11.2.1 Case Study: The Immune Network Theory

In 1974 Niels Jerne suggested the idiotypic network theory to explain the phenomena of antigenic recognition by the immune cells in terms of a network of interacting cells and antibodies. Jerne’s model introduced several features of immune system (I.S.), briefly when the antigen is presented to the organism, the I.S. reacts following two possible pathway: suppression or immunity. The class Ab1 of antibodies, elicited directly by the antigen, elicits the production of new antibodies Ab2 which in turn induces Ab3 and so on. This phenomenon is known as the idiotypic cascade. During the onto-genesis the I.S. learns which antibodies should be produced and the system remembers this decisions for a long time. This phenomena, called immunological memory is a property of the network of cells as a whole, rather than of the individual cells [9].

11.2.2 Graph Entropy Measures

Given a dynamical system and its graph representation there are several measures for its characterization as suggested by Reidys [15]. Even if one needs a global measure for culling the dramatic leap in the dynamics of the system, some classical measures are not sufficient for detecting whenever the system reacts to a stimulus: e.g., the density of a graph and defined as the ratio between the present links and the number of all possible links in the graph can not significantly change during the stimulus. For this reason we argue that entropies are more meaningful. In this study we report on the application of connectivity entropy and approximate von Neumann entropy [16, 17]. Both measures can be interpreted as a complexity measure of a graph, in fact both are depending by the number and the degree of the vertices.

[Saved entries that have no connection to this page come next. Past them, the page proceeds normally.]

Lemma write_cache_ok s :
  fs_inv (fs s) → vault_paths (Fs := Fs) (root s) →
  ∃ s', write_peers_cache s = (Ok tt, s') ∧ same_but_fs s s' ∧ touched (root s) (member_files s) (fs s) (fs s').
Proof.
  intros Hi [Hc Ht]. unfold write_peers_cache, mbind, SM_bind, sm_get, on_fs.
  destruct (parent_ok (root s) (member_files s) (root s) (str "peers.json") (fs s) Hi) as (f1&->&T1&_); [by left|]. cbn [fs set_fs].
  change (with_extension (root s ++ [str "peers.json"]) (str "json.tmp")) with (cache_tmp (root s)).
  change (root s ++ [str "peers.json"]) with (cache_path (root s)).
  destruct (write_ok (root s) (member_files s) (cache_tmp (root s)) (utf8 (to_json (peers s))) f1) as (f2&->&T2&Hf2);
    [apply T1|done|set_solver|]. cbn [fs set_fs].
  destruct (rename_ok (root s) (member_files s) (cache_tmp (root s)) (cache_path (root s)) f2) as (f3&->&T3); try done; try set_solver.
  { apply T2. } { apply cache_tmp_ne. } { rewrite Hf2, lookup_insert_eq. by eexists. }
  eexists. split; [done|]. split; [done|]. cbn [fs set_fs]. by do 2 (eapply touched_trans; [eassumption|]).
Qed.
Lemma refresh_ok s ps :
  fs_inv (fs s) → vault_paths (Fs := Fs) (root s) →
  rebuild_peers pick fuel (root s) (me s) (mykey s) (founder s) (fs s) = Ok ps →
  ∃ s', refresh_peers pick fuel s = (Ok tt, s') ∧ same_but_fs (set_peers ps s) s' ∧ touched (root s) (member_files s) (fs s) (fs s').
Proof.
  intros Hi Hv Hr. unfold refresh_peers, mbind, SM_bind, sm_get, sm_lift. unfold me, mykey in Hr. rewrite Hr.
  unfold modify. exact (write_cache_ok (set_peers ps s) Hi Hv).
Qed.
Lemma roster_append_ok s seeds universe lines own lam o p key :
  roster_state pick fuel s seeds universe lines own →
  ∃ e f', roster_append (own_roster s) (identity s) lam o p key (fs s) = (Ok e, f') ∧ touched (root s) (member_files s) (fs s) f'.
Proof.
  intros Hs. unfold roster_append. rewrite decide_False by (by intros []). unfold mbind, SM_bind.
  pose proof (rs_inv _ _ _ _ _ _ _ Hs) as Hi.
  destruct (parent_ok (root s) (member_files s) (roster_dir (root s)) (default [] (last (roster_file (root s) (me s)))) (fs s) Hi)
    as (f1&E1&T1&Hf1); [by right; left|].
  change (ro_path (own_roster s)) with (roster_file (root s) (me s)).
  assert (roster_dir (root s) ++ [default [] (last (roster_file (root s) (me s)))] = roster_file (root s) (me s)) as Hp.
  { unfold roster_file, RosterLog_new. simpl. unfold log_path. by rewrite last_snoc. }
  rewrite Hp in E1. rewrite E1. unfold sm_get, sm_lift, roster_last_seq.
  assert (roster_read_verified (own_roster s) (id_key (identity s)) f1 = Ok own) as ->.
  { rewrite <-(rs_own _ _ _ _ _ _ _ Hs). unfold roster_read_verified, read_verified, fs_read_to_string.
    rewrite !fs_read_spec by (done || apply T1). by rewrite Hf1. }
  cbn -[append_line roster_file]. set (e := mkRosterEntry _ _ _ _ _ _).
  destruct (append_ok (root s) (member_files s) (roster_file (root s) (me s)) (roster_line (identity s) e) f1) as (f2&->&T2);
    [apply T1|apply Hs|set_solver|]. eexists _, _. split; [done|]. by eapply touched_trans.
Qed.
(* ===== verification/ShareSpec.v ===== *)
(** * What a nearby share guarantees

    Names and paths from the wire stay inside the destination, frames round-trip, the
    streams of an offer exist unless a folder's name looks like a drive prefix, nothing is
    revealed or written without a proof of the code, and what a sender can make a
    receiver write. *)
From S2P Require Import Prelude RustStr Vfs Roster Wire Logs Keychain Blob Paths Bridge BridgeSpec Relay Pairing Share.

Create HintDb hears.

(** ** Names *)
Definition safe (n : rstring) : Prop := SafeName_new n = Ok n.

Lemma contains_elem c s : contains c s = true ↔ c ∈ s.
Proof.
  unfold contains. rewrite existsb_exists. split.
  - intros (x&Hx&->%N.eqb_eq). by apply list_elem_of_In.
  - intros Hc. exists c. split; [by apply list_elem_of_In|apply N.eqb_refl].
Qed.

Lemma SafeName_new_ok raw n : SafeName_new raw = Ok n → n = raw.
Proof. unfold SafeName_new. intros Hn. repeat (case_match; [done|]). by simplify_eq. Qed.

(** A name that passes is one ordinary component, without a separator of either kind. *)
Lemma safe_name n : safe n → good_name n = true ∧ (BACKSLASH ∉ n) ∧ (str_len n ≤ MAX_NAME_BYTES)%N.
Proof.
  unfold safe, SafeName_new. case_bool_decide as H1; [done|]. destruct (MAX_NAME_BYTES <? str_len n)%N eqn:Hl; [done|].
  destruct (contains SLASH n || contains BACKSLASH n) eqn:H2; [done|].
  destruct (bool_decide (n = str ".") || bool_decide (n = str "..")) eqn:H3; [done|]. intros _.
  apply orb_false_iff in H2 as [Hs Hb], H3 as [Hd Hdd].
  apply bool_decide_eq_false in Hd, Hdd. rewrite good_name_spec.
  rewrite <-not_true_iff_false, contains_elem in Hs, Hb. split_and!; [done..|lia].
Qed.

Lemma safe_nonempty n : safe n → n ≠ [].
Proof. intros [Hg _]%safe_name ->. done. Qed.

Connectivity entropy has been used by Ortiz et al., for analyzing the structural properties of a social network and then for identifying the set of key players in the network. We repeated the experiment using the idiotypic network instead of the social network [16].

Approximate von Neumann entropy has been used by Han and collaborators on a graph classification and characterization tasks. In our approach we used this entropy measures for distinguish graphs corresponding to the same system but in different conditions, namely before, during and after a stimulus [8].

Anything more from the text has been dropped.